Peter Winquist
If the band gap is so flexible, then it should be ideal for solar cell storage, enabling far more of the solar spectrum to be used ! Fantastic !
professore
How could anything actually exist in only one dimension? Even an atom must have a diameter, and the chain has length. This sounds like the same sort of logic used all too frequently by engineers and other scientists who love to attach the theoretical value of nought (zero) to real objects. Most frequently used in computery where a machine with 2 hard-drives has them numbered "0" and "1" - clearly impossible since zero, by definition, obviously does not exist. There are other examples which betray the users' complete misunderstanding of what has been a fundamental principle of mathermatics for a very long time - at least many hundreds, if not thousands of years. Imagine if the first three people across a winning line of some sort were called "zero, one and two". Should the announcer be saying "In zero'th place is X " ? Or "and the winner of the zero'th prize is Y" ?
atomsk
@professore "one-dimensional nano structure" is only a term in nanotechnology to describe what kind of structure it is. Don't try to put more meaning (and confusion) into it than necessary.
Seth Miesters
Hello Space Elevator!
Synchro
@professore, you may have noticed that computers like binary. Bits have two states, and unless you assign one of them a value of zero, you can't count with them. Starting to count from zero works very nicely for many applications, not least because n^0 is always 1, and modulus operations actually work. Because of this, most technical applications start from zero because it makes very many things much easier.
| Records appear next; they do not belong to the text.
Lemma Inv_answer_renew id up listed s s' : Inv s → step ttl (AnswerRenew id up listed) s = Some s' → Inv s'.
Proof.
  intros HI. cbn [step]. destruct (net s !! id) as [[| | |i ok|]|] eqn:Em; try done.
  destruct (servers s !! i) as [sv|] eqn:E; [|done]. cbn [mbind option_bind].
  pose proof (inv_servers s HI i sv E) as Hs. destruct (ePhase (elector sv)) as [| | |h| |] eqn:Ep; try done.
  destruct (inFlight h) as [[id' t0]|] eqn:Ef; [|done]. case_bool_decide; [|done]. subst id'.
  destruct ok; cbn [andb].
  2: { cbn. intros [= <-]. apply (Inv_delete (set_elector i sv _ s)). apply Inv_elector; [done..|].
       destruct (markLost_epoch ReasonRenewRefused (elector sv)) as (M1 & M2 & _).
       eapply server_ok_stopped; [done|done|cbn; rewrite M2; apply Hs|]. left. cbn. rewrite M1.
       destruct Hs as (_ & _ & _ & H4). unfold phase_ok in H4. rewrite Ep, Ef in H4.
       destruct H4 as (_ & Hlo & _). destruct (eLost (elector sv)); [|done].
       destruct (decide (eEpoch (elector sv) = 0)) as [?|Hne]; [done|]. by specialize (Hlo Hne). }
  destruct (brokerLost ttl i up t0 _ (elector sv)) as [lost e] eqn:Eo.
  assert (eEpoch e = eEpoch (elector sv) ∧ eWon e = eWon (elector sv) ∧ eLost e = eLost (elector sv) ∧
    authAt e = authAt (elector sv)) as (O1 & O2 & O3 & O4).
  { revert Eo. unfold brokerLost, observeBroker. destruct up; [by intros [= <- <-]|]. cbn [orb].
    destruct (_ <=? ttl); [|destruct listed]; by intros [= <- <-]. }
  unfold settle. set (later := match validUntil h with None => true | Some _ => _ end).
  set (h' := mkHolding _ _ _ _).
  assert (∀ ph, ph = Holding h' ∨ ph = SteppingDown h' →
    Inv (set_net (delete id (net s)) (set_elector i sv (set_ePhase ph (if later then set_authAt t0 e else e)) s)))
    as Hgo.
  { intros ph Hph. apply (Inv_delete (set_elector i sv _ s)). apply Inv_elector; [done..|].
    apply (server_ok_settle _ _ _ _ _ _ h id t0 h'); try done; try (by destruct later).
    - destruct later; cbn; auto.
    - cbn. destruct Hph as [->| ->]; auto. }
  destruct lost; intros [= <-]; [|by apply Hgo; left].
  apply Inv_send; [by apply Hgo; right|]. intros k ep [= <- <-]. cbn.
  destruct Hs as (_ & _ & _ & H4). unfold phase_ok in H4. rewrite Ep in H4. split; [apply H4|].
  intros sv'. rewrite lookup_insert_eq. by intros [= <-].
Qed.

Lemma Inv_step l s s' : Inv s → step ttl l s = Some s' → Inv s'.
Proof.
  intros HI. destruct l as [dt adv|i up|id|id|i|i|i|id up listed|i|i|i r|i|i|id|epoch|i name up];
    [|by apply Inv_campaign| |by apply Inv_answer_acquire|by apply Inv_acquire_error
     |by apply Inv_hold_begin|by apply Inv_hold_tick|by apply Inv_answer_renew|by apply Inv_renew_error
     |by apply Inv_step_down|by apply Inv_lose|by apply Inv_release_lead|by apply Inv_stop_hold|..];
    cbn [step].
  - case_bool_decide as Hc; [|done]. destruct Hc as [Hdt Hadv]. intros [= <-].
    destruct HI. split; cbn; try done. intros i sv E. rewrite map_lookup_imap in E.
    destruct (servers s !! i) as [sv0|] eqn:E0; [|done]. cbn in E. injection E as <-.
    apply server_ok_tick; [done|by apply (Hadv i sv0)|by apply inv_servers0].
  - destruct (net s !! id) as [m|] eqn:Em; [|done]. cbn [mbind option_bind]. by apply Inv_exec.
  - intros [= <-]. by apply Inv_delete.
  - destruct (checkFence _ _) eqn:Hf; intros [= <-]; [|done]. destruct HI. split; try done. cbn.
    destruct epoch as [e|]; [|done]. cbn in Hf. zbool. destruct inv_commits0 as [Hs Hl]. split.
    + constructor; [done|]. eapply Forall_impl; [exact Hl|]. cbn. lia.
    + constructor; [lia|done].
  - destruct (servers s !! i) as [sv|] eqn:E; [|done]. cbn [mbind option_bind].
    destruct (observeBroker up (clock sv) (elector sv)) as [[up' d] e] eqn:Eo. intros [= <-].
    assert (Inv (set_elector i sv e s)) as [].
    { apply Inv_elector; [done..|]. pose proof (inv_servers s HI i sv E) as Hs.
      unfold observeBroker in Eo. by destruct up; injection Eo as <- <- <-. }
    by split.
Qed.
Lemma update_where_some {A} p (f : string → A → A) m k x :
  m !! k = Some x → update_where p f m !! k = Some (if p k x then f k x else x).
Proof. intros H. by rewrite lookup_update_where, H. Qed.

Lemma update_where_none {A} p (f : string → A → A) m k :
  update_where p f m !! k = None ↔ m !! k = None.
Proof. rewrite lookup_update_where. destruct (m !! k); naive_solver. Qed.

Lemma update_where_ext {A} p q (f g : string → A → A) m :
  (∀ k x, m !! k = Some x → p k x = q k x) → (∀ k x, f k x = g k x) →
  update_where p f m = update_where q g m.
Proof.
  intros Hp Hf. apply map_eq. intros k. rewrite !lookup_update_where.
  destruct (m !! k) as [x|] eqn:E; [|done]. cbn. by rewrite (Hp k x E), Hf.
Qed.

Lemma row_matches_update {A} p (f : string → A → A) m k g :
  (∀ k x, g (f k x) = g x) → row_matches (update_where p f m) k g = row_matches m k g.
Proof.
  intros Hg. unfold row_matches. rewrite lookup_update_where.
  destruct (m !! k) as [x|]; [|done]. cbn. destruct (p k x); auto.
Qed.

Lemma row_matches_ext {A} (m : gmap string A) k g h :
  (∀ x, g x = h x) → row_matches m k g = row_matches m k h.
Proof. intros H. unfold row_matches. destruct (m !! k); auto. Qed.

Lemma row_matches_true {A} (m : gmap string A) id g :
  row_matches m id g = true ↔ ∃ x, m !! id = Some x ∧ g x = true.
Proof. unfold row_matches. destruct (m !! id); naive_solver. Qed.

Lemma inTx_ok {A} (body : DB → res StoreErr (A * txOutcome * DB)) db a db' :
  inTx body db = (Ok a, db') →
  (body db = Ok (a, txCommit, db')) ∨ (∃ d, body db = Ok (a, txRollback, d) ∧ db' = db).
Proof.
  unfold inTx. destruct (body db) as [[[b o] d]|e]; [destruct o|]; intros H;
    inversion H; subst; eauto.
Qed.

Lemma inTx_err {A} (body : DB → res StoreErr (A * txOutcome * DB)) db e db' :
  inTx body db = (Err e, db') → db' = db.
Proof.
  unfold inTx. destruct (body db) as [[[b o] d]|e']; [destruct o|];
    intros H; by inversion H.
Qed.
Something having a value of zero does not mean that it does not have a value (an entirely different concept). Just because you have trouble grasping that doesn't make it wrong. You'd probably have a hard time with complex numbers too. In your race, the winner is the first one on the results list, and his distance from the start of the list is 0. The same idea works for your hard drives. Aside from that I quite agree that this is an abuse of the term "one-dimensional".
J. LightFeather
more recently, artificial forms such as buckyballs, graphene and carbon nanotubes. This is a false statement. Buckyballs are abundant in space an noted in 2010 "Space buckyballs thrive, finds NASA Spitzer Telescope." Phys.org. 28 Oct 2010. http://phys.org/news/2010-10-space-buckyballs-nasa-spitzer-telescope.html
Nairda
I'm with Peter on this one. If the material proves possible to manufacture it could be used to make very strong structures that are also natively solar energy collectors
randomray
Hmmm, we can make a space elevator that produces electricity there by powering the gondolas . Now someone needs to, first make really long pieces and then do it cheaply .
Gregg Eshelman
Sounds like science has finally caught up to Larry Niven's "Sinclair Molecular Chain".
Slowburn
@ randomray Elevators already use regenerative breaking.